I first met her…I’m not quite sure when we met. Dreams always were a funny thing. I could have seen her before we knew each other, only background characters in each other’s stories until they converged one night some years ago.
After we met, she appeared in most of my dreams. Often she’d either casually stroll over or sit down next to me and talk to me with the warmest expression I’d ever seen. Senses dulled by dream’s haze I sometimes wouldn’t even notice her until she was right next to me and sometimes I’d be across the room in an instant, completely skipping the slow walk and talk yet retaining the temporary memory of it. She’d kiss me goodbye before I returned to the waking world.

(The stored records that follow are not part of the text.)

(** * Weather summaries: a shallow embedding of [weather.py]

    The program reads daily weather readings from a CSV file and renders two
    textual summaries.  Its functions are embedded below under their own
    names.  The Python objects and builtins they call ([float], [int],
    [round], [min], [list.index], [sum], [str] of a float,
    [datetime.fromisoformat], [strftime]) are embedded in module [Py]:

    - a Python [float] is an IEEE 754 binary64 number, here a [spec_float]
      with [prec = 53] and [emax = 1024], and its arithmetic is the
      round-to-nearest-even arithmetic of the standard library's [SpecFloat];
    - a Python [int] is a [Z];
    - a Python [str] is a [string], the UTF-8 bytes of its text; the builtins
      that read text ([int], [float], [fromisoformat]) are embedded for ASCII
      text (Python also reads non-ASCII digits and spaces);
    - an exception is a value of [exn], and a computation that may raise
      returns a [result];
    - the file system is a function from paths to what [open] and
      [csv.reader] make of them, and what the program prints is returned as a
      list of lines. *)

From Stdlib Require Import ZArith List String Ascii Bool Lia.
From Stdlib Require Import Permutation.
From Stdlib Require Import DecimalString.
From Stdlib Require Import Floats.SpecFloat.
Import ListNotations.

Local Open Scope string_scope.
Local Open Scope Z_scope.

(** ** Exceptions and results *)

Inductive exn : Type :=
| ValueError
| TypeError
| OverflowError
| ZeroDivisionError
| IndexError.

Inductive result (A : Type) : Type :=
| Ok (a : A)
| Raise (e : exn).

Arguments Ok {A} a.
Arguments Raise {A} e.
Lemma train_keeps_device cls p sub s :
  device_kept d s ->
  wp (train_branch env arg cls p sub) (fun _ s' => device_kept d s') s.
Proof. intros H. unfold train_branch. wp_run; kept. Qed.

Lemma validate_keeps_device cls p sub s :
  device_kept d s ->
  wp (validate_branch env arg cls p sub) (fun _ s' => device_kept d s') s.
Proof. intros H. unfold validate_branch. wp_run; kept. Qed.

Lemma apply_keeps_device cls p sub s :
  device_kept d s ->
  wp (apply_branch env arg cls p sub) (fun _ s' => device_kept d s') s.
Proof. intros H. unfold apply_branch. wp_run; kept. Qed.

End DeviceInvariant.

Lemma device_in_every_call env arg :
  Forall (has_kwarg "device" (device_of arg)) (events env arg).
Proof.
  apply (main_keeps env arg (device_kept (device_of arg)));
    auto using train_keeps_device, validate_keeps_device, apply_keeps_device.
  split; cbn [params trace probed];
    [ by rewrite lookup_insert_eq | by repeat constructor ].
Qed.

(** C10: the device selected at lines 275-276 is stored in [params] and is
    a keyword argument of every lifecycle call of every run, whatever the
    mode; and in each mode, a run in which every step succeeds makes its
    call ([train], [validate] or [apply]) with that [device]. *)
Theorem device_reaches_every_call env arg :
  let d := VDevice (if arg_gpu arg then cuda else cpu) in
  Forall (has_kwarg "device" d) (events env arg) /\
  forall m app,
    only m arg -> completes env arg m app ->
    exists kw,
      calls (events env arg) = [(m, app, of_option (arg_protocol arg), kw)] /\
      kw !! "device" = Some d.
Proof.
  intros d. pose proof (device_in_every_call env arg) as Hall.
  split; [done|]. intros m app Ho Hc.
  destruct (reaches_call env arg m app Ho Hc) as [kw Hkw].
  exists kw. split; [done|].
  apply (Forall_calls _ _ _ _ _ _ Hall Hkw).
Qed.

(** ** The subset (lines 288, 324 and 370) *)

Section SubsetInvariant.

Context (env : Env) (arg : Args).

Ltac kept :=
  along_trace; cbn [subset_ok];
  rewrite ?lookup_insert_ne by done; rewrite lookup_insert_eq;
  unfold subset_of; by destruct (arg_subset arg).
(** * upload_large_file.py: the multipart uploader, embedded and verified

    A shallow embedding of [LargeMultipartUploader] (src/upload_large_file.py)
    and the proofs of its retry, completion and verification behaviour.

    - Python integers are [Z].  The two true divisions of the driver
      ([file_size / self.part_size] and [file_size / float(1024**3)]) produce
      binary64 floats; they are modelled by the correctly rounded quotient
      (round to nearest, ties to even, 53 bits), see [Module Float].
    - Exceptions are the constructors of [exn]; a call returns an [outcome].
    - The boto3 client is an injected capability: an arbitrary state machine
      [S3 S] over a remote state [S].  Every call and every [time.sleep] is
      appended to a chronological [trace], with the outcome of the call.
    - The methods are written in a state-and-exception monad [M] over the
      mutable attributes of [self] ([upload_id], [parts_completed], the
      client handle) and the environment.  [for attempt in range(...)] is a
      recursion on what is left of the range.
    - The local file is taken to be readable; its size is [getsize].
    - Of the log lines only the failure report of [upload] is modelled (the
      others carry no control flow).  The progress report of [upload_part]
      is modelled for the exceptions it can raise: its integer and float
      divisions are computed, and whether [time.gmtime] accepts the time
      left, which depends on the clock, is the environment's answer.
    - The worker pool is four workers over a queue; which worker moves next,
      one request or one sleep at a time, is the environment's choice, and
      so is the order in which [as_completed] hands out the futures.

    Layout: the embedding, the predicates the theorems speak about and the
    scripted store come first; then the facts on the rounding model, on the
    retry wrapper, on the coordinator and on the driver; the theorems on the
    specification close the file. *)

From Stdlib Require Import ZArith List String Bool Lia.
From Stdlib Require Import Sorting.Permutation Sorting.Sorted.
From Stdlib Require Floats.SpecFloat DecimalString.
Import ListNotations.
Local Open Scope string_scope.
Local Open Scope list_scope.
Local Open Scope Z_scope.
(** * The logging-and-learning core of [sysfail.py]

    A shallow embedding of the durable store ([load_json_robust],
    [save_json_robust]), of the class [SelfAwareChatbotStreamlit]
    ([__init__], [log_error], [add_feedback_to_log], [generate_response],
    [analyze_errors], [add_learned_knowledge], [clear_log_file_data],
    [reset_knowledge_data]) and of the page script below it, followed by
    the properties of the specification that concern them and by further
    properties of the code.

    Conventions of the embedding.
    - Python [str] is [string]; the text is taken to be ASCII, so that
      [str.lower] acts on the letters A to Z and [str.strip] removes the
      ASCII white space characters.
    - The files on disk are a finite map from file names to contents.
    - What the environment decides (whether a write or a rename succeeds,
      the clock, the random draws, the reply of the hosted model) is an
      explicit argument of the operation that consults it.
    - [self.learned_knowledge] is a dictionary of strings and
      [self.error_logs] a list of the dictionaries [log_error] builds; the
      [isinstance] guards of the class, which protect against a document of
      another shape on disk, are therefore true and do not appear.
    - A call returns a value or is left by an exception; the state it
      has reached by then is kept either way, as the stores of the
      instance and the files are shared objects.
    - [print], [st.error], [st.warning] and [traceback] change neither the
      stores nor the results and are left out; [st.toast] is modelled, as
      it raises on an icon that is no emoji. *)

From Stdlib Require Import Ascii String QArith Lqa.
From stdpp Require Import base gmap strings list pretty sorting.

Close Scope Q_scope.
Open Scope string_scope.

(** ** Python strings *)

Module Py.

Definition newline : string := String (ascii_of_nat 10) EmptyString.

(** Truth value of a string: [bool(s)] is [len(s) != 0]. *)
Definition truthy (s : string) : bool :=
  match s with
  | EmptyString => false
  | String _ _ => true
  end.

Definition lower_char (c : ascii) : ascii :=
  let n := nat_of_ascii c in
  if (65 <=? n)%nat && (n <=? 90)%nat then ascii_of_nat (n + 32) else c.

(** [s.lower()] *)
Fixpoint lower (s : string) : string :=
  match s with
  | EmptyString => EmptyString
  | String c r => String (lower_char c) (lower r)
  end.

(** [c.isspace()] on ASCII: tab, line feed, vertical tab, form feed,
    carriage return, the four separators 28 to 31, and the blank. *)
Definition is_space (c : ascii) : bool :=
  let n := nat_of_ascii c in
  ((9 <=? n)%nat && (n <=? 13)%nat)
  || ((28 <=? n)%nat && (n <=? 31)%nat)
  || (n =? 32)%nat.

Fixpoint lstrip (s : string) : string :=
  match s with
  | EmptyString => EmptyString
  | String c r => if is_space c then lstrip r else s
  end.

Fixpoint rstrip (s : string) : string :=
  match s with
  | EmptyString => EmptyString
  | String c r =>
      match rstrip r with
      | EmptyString => if is_space c then EmptyString else String c EmptyString
      | r' => String c r'
      end
  end.

(** [s.strip()] *)
Definition strip (s : string) : string := rstrip (lstrip s).

(** [sub in s] for two strings. *)
Fixpoint contains (sub s : string) : bool :=
  String.prefix sub s
  || match s with
     | EmptyString => false
     | String _ r => contains sub r
     end.

(** [s.startswith(p)] *)
Definition startswith (p s : string) : bool := String.prefix p s.

(** [sep.join(parts)] *)
Definition join (sep : string) (parts : list string) : string :=
  String.concat sep parts.

(** The first [n] characters of [s]. *)
Definition str_take (n : nat) (s : string) : string := String.substring 0 n s.

(** [x in l] for a list of strings. *)
Definition mem (x : string) (l : list string) : bool :=
  existsb (String.eqb x) l.

(** [random.choice(l)], the index being the draw. *)
Definition choice (draw : nat) (l : list string) : string :=
  nth (draw mod length l) l EmptyString.

(** [f"{q:.2f}"] for a confidence [q >= 0]: the nearest multiple of
    one hundredth, a tie going to the even one. *)
Definition round_half_even (q : Q) : Z :=
  let n := Qnum q in
  let d := Z.pos (Qden q) in
  let fl := (n / d)%Z in
  let r2 := (2 * (n mod d))%Z in
  if (r2 <? d)%Z then fl
  else if (d <? r2)%Z then (fl + 1)%Z
  else if Z.even fl then fl else (fl + 1)%Z.

Definition two_digits (z : Z) : string :=
  (if (z <? 10)%Z then "0" else EmptyString) ++ pretty z.

Definition format_2f (q : Q) : string :=
  let h := round_half_even (q * 100)%Q in
  pretty (h / 100)%Z ++ "." ++ two_digits (h mod 100)%Z.

End Py.

(** ** Exceptions and Streamlit's toast *)

(** The exception that leaves the functions of this file. *)
Inductive exception :=
| StreamlitAPIException.

(** How a call ends. *)
Inductive outcome (A : Type) :=
| Returns (value : A)
| Raises (e : exception).

Arguments Returns {A} value.
Arguments Raises {A} e.

(** A call followed by what is done with its value: an exception that
    leaves the call leaves the whole. *)
Definition and_then {A B : Type} (m : outcome A) (f : A → outcome B)
  : outcome B :=
  match m with
  | Returns value => f value
  | Raises e => Raises e
  end.

(** [st.toast(body, icon=...)] validates its icon before anything else
    and raises StreamlitAPIException when it is not an emoji of
    Streamlit's table. The table is not part of this repository; what is
    used of it is that no emoji holds a blank, a letter of ASCII or a
    letter of Latin-1 (the characters whose UTF-8 encoding starts with
    the byte 195). An icon is given by the bytes of its UTF-8 encoding.
    The icons this file passes each hold such a character: they are
    emoji read in a wrong encoding, or the text " N ". *)
Definition emoji_byte (c : ascii) : bool :=
  let n := nat_of_ascii c in
  negb ((n =? 32)%nat
        || ((65 <=? n)%nat && (n <=? 90)%nat)
        || ((97 <=? n)%nat && (n <=? 122)%nat)
        || (n =? 195)%nat).

Definition is_emoji (icon : string) : bool :=
  Py.truthy icon && forallb emoji_byte (list_ascii_of_string icon).

Definition st_toast (icon : string) : outcome unit :=
  if is_emoji icon then Returns tt else Raises StreamlitAPIException.

(** ** The durable store *)

(** How an attempt to write a file ends: [json.dump] ran to its end; or
    [open(filename, 'w')] raised, before the file was touched; or the file
    was opened, which empties it, and the write raised after [written]
    characters had reached it. *)
Inductive write_outcome :=
| WriteOk
| OpenFails
| WriteFails (written : nat).

(** How [os.rename] ends. *)
Inductive rename_outcome :=
| RenameOk
| RenameFails.

Section DurableStore.

Context {doc : Type}.

(** [json.dump(data, f, indent=4, ensure_ascii=False)] as the text it
    writes, and [json.load(f)] with [None] for [json.JSONDecodeError]. *)
Variable dumps : doc → string.
Variable loads : string → option doc.

Definition save_json_robust
    (w : write_outcome) (filename : string) (data : doc)
    (fs : gmap string string) : gmap string string * outcome bool :=
  match w with
  | WriteOk => (<[filename := dumps data]> fs, Returns true)
  | OpenFails => (fs, and_then (st_toast "‚ùå") (λ _, Returns false))
  | WriteFails written =>
      (<[filename := Py.str_take written (dumps data)]> fs,
       and_then (st_toast "‚ùå") (λ _, Returns false))
  end.

(** [os.rename(src, dst)]: on success [dst] holds what [src] held and
    [src] is gone. *)
Definition os_rename
    (r : rename_outcome) (src dst : string)
    (fs : gmap string string) : gmap string string :=
  match r, fs !! src with
  | RenameOk, Some bytes => <[dst := bytes]> (delete src fs)
  | _, _ => fs
  end.

(** [stamp] is [datetime.now().strftime('%Y%m%d%H%M%S')]. *)
Definition backup_filename (filename stamp : string) : string :=
  filename ++ ".bad_" ++ stamp.

(** [readable] is false when reading the file raises something else than
    a decode error (the last [except] clause). *)
Definition load_json_robust
    (w : write_outcome) (r : rename_outcome) (readable : bool)
    (stamp : string) (filename : string) (default_data : doc)
    (fs : gmap string string) : gmap string string * outcome doc :=
  match fs !! filename with
  | None =>
      let '(fs, saved) := save_json_robust w filename default_data fs in
      (fs, and_then saved (λ _, Returns default_data))
  | Some bytes =>
      if readable then
        match loads bytes with
        | Some data => (fs, Returns data)
        | None =>
            (os_rename r filename (backup_filename filename stamp) fs,
             Returns default_data)
        end
      else (fs, Returns default_data)
  end.

End DurableStore.

(** ** [collections.Counter] over strings

    A counter is a dictionary, so it keeps its keys in the order of their
    first insertion; [most_common] sorts by decreasing count and leaves
    keys of equal count in that order. *)

Module Counter.

Definition t := list (string * nat).

(** [c[k]] *)
Fixpoint get (k : string) (c : t) : nat :=
  match c with
  | [] => 0
  | (k', n) :: c' => if String.eqb k k' then n else get k c'
  end.

(** [c[k] += 1] *)
Fixpoint incr (k : string) (c : t) : t :=
  match c with
  | [] => [(k, 1)]
  | (k', n) :: c' =>
      if String.eqb k k' then (k', S n) :: c' else (k', n) :: incr k c'
  end.

Fixpoint insert_desc (x : string * nat) (sorted : t) : t :=
  match sorted with
  | [] => [x]
  | y :: rest =>
      if (x.2 <? y.2)%nat then y :: insert_desc x rest else x :: sorted
  end.

(** [list(c)]: the keys. *)
Definition keys (c : t) : list string := map fst c.

(** [c.most_common()]: [sorted(c.items(), key=itemgetter(1), reverse=True)] *)
Definition most_common (c : t) : t := foldr insert_desc [] c.

(** [c.most_common(n)] for [n > 1] *)
Definition most_common_n (n : nat) (c : t) : t := take n (most_common c).

(** [max(items, key=itemgetter(1))] started at [best]: the first item of
    the greatest count. *)
Fixpoint max_item (best : string * nat) (items : t) : string * nat :=
  match items with
  | [] => best
  | x :: rest => max_item (if (best.2 <? x.2)%nat then x else best) rest
  end.

(** [c.most_common(1)], which [heapq.nlargest] computes with [max]. *)
Definition most_common_1 (c : t) : t :=
  match c with
  | [] => []
  | x :: rest => [max_item x rest]
  end.

End Counter.

(** ** Configuration *)

Definition KNOWLEDGE_FILE : string := "knowledge_base_genai.json".
Definition LOG_FILE : string := "error_log_genai.json".

Definition DEFAULT_FALLBACK_RESPONSES : list string :=
  [ "I'm sorry, I encountered an issue or couldn't understand clearly. Could you please rephrase?";
    "Hmm, I'm having trouble with that request. Let's try something else.";
    "My apologies, I can't seem to process that right now." ].

Definition SIMULATED_FAILURE_RATE : Q := (10 # 100)%Q.

Definition REFUSAL_PHRASES : list string :=
  [ "i cannot"; "i am unable"; "i don't have information";
    "my apologies, but i"; "as an ai"; "i lack the ability" ].

Definition DEFAULT_KNOWLEDGE : gmap string string :=
  {[ "help" := "I'm an AI assistant powered by Google Gemini. Ask me anything! Use sidebar commands for error analysis and log management." ]}.

(** ** Data *)

(** The dictionary [log_error] appends, key by key. *)
Record log_entry := LogEntry {
  timestamp : string;
  user_input : string;
  bot_response : string;
  error_type : string;
  simulated_confidence : option string;
  genai_error_details : option string;
  feedback_provided : option string
}.

Definition set_feedback (feedback : option string) (e : log_entry) : log_entry :=
  {| timestamp := timestamp e;
     user_input := user_input e;
     bot_response := bot_response e;
     error_type := error_type e;
     simulated_confidence := simulated_confidence e;
     genai_error_details := genai_error_details e;
     feedback_provided := feedback |}.

(** The two documents the class keeps on disk. *)
Inductive document :=
| KnowledgeDoc (knowledge : gmap string string)
| LogDoc (logs : list log_entry).

(** The instance: its two file names and its two stores. *)
Record chatbot := Chatbot {
  knowledge_file : string;
  log_file : string;
  learned_knowledge : gmap string string;
  error_logs : list log_entry
}.

Definition with_logs (logs : list log_entry) (self : chatbot) : chatbot :=
  {| knowledge_file := knowledge_file self;
     log_file := log_file self;
     learned_knowledge := learned_knowledge self;
     error_logs := logs |}.

Definition with_knowledge (k : gmap string string) (self : chatbot) : chatbot :=
  {| knowledge_file := knowledge_file self;
     log_file := log_file self;
     learned_knowledge := k;
     error_logs := error_logs self |}.

(** The [genai_error] argument of [log_error]: [None], a text, or the
    exception that was caught (given by its [str]). *)
Inductive genai_error :=
| NoDetail
| Detail (s : string)
| Caught (msg : string).

(** [str(genai_error) if genai_error else None]; an exception object is
    true whatever its message. *)
Definition error_details (g : genai_error) : option string :=
  match g with
  | NoDetail => None
  | Detail s => if Py.truthy s then Some s else None
  | Caught msg => Some msg
  end.

(** What [genai_model.generate_content] hands back: the attributes the
    class looks at. [text = None] is an object without the attribute;
    [block_reason = None] is a reason that is unset (false). *)
Record prompt_feedback_t := PromptFeedback {
  block_reason : option string
}.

That she appeared nearly ever night was the first sign. That I remembered her was the second. It’s strange how on even my liveliest of days I’d look forward to the depths of sleep. I might add something more to the second point – I did not remember her as something half-remembered or lost in my morning routine. I remembered a person. (I wasn’t sure of her true nature but I doubt anything good would have come of questioning that. She’d tell me who she was when it was time.) It was always amusing how sudden shifts in the dream would mildly startle her, which is not to say that she had no control over it.
To me, she was why I went to sleep at night and got up in the morning. My coworkers would always notice the spring in my step but only I knew why.
They always said the eyes were the windows to the soul. Even half-covered by light brown hair, those I saw were a stormy grey and the more I saw them, the more I wanted to know even as I saw the both of us age.
When I’m gone I know that I’ll be with her for real.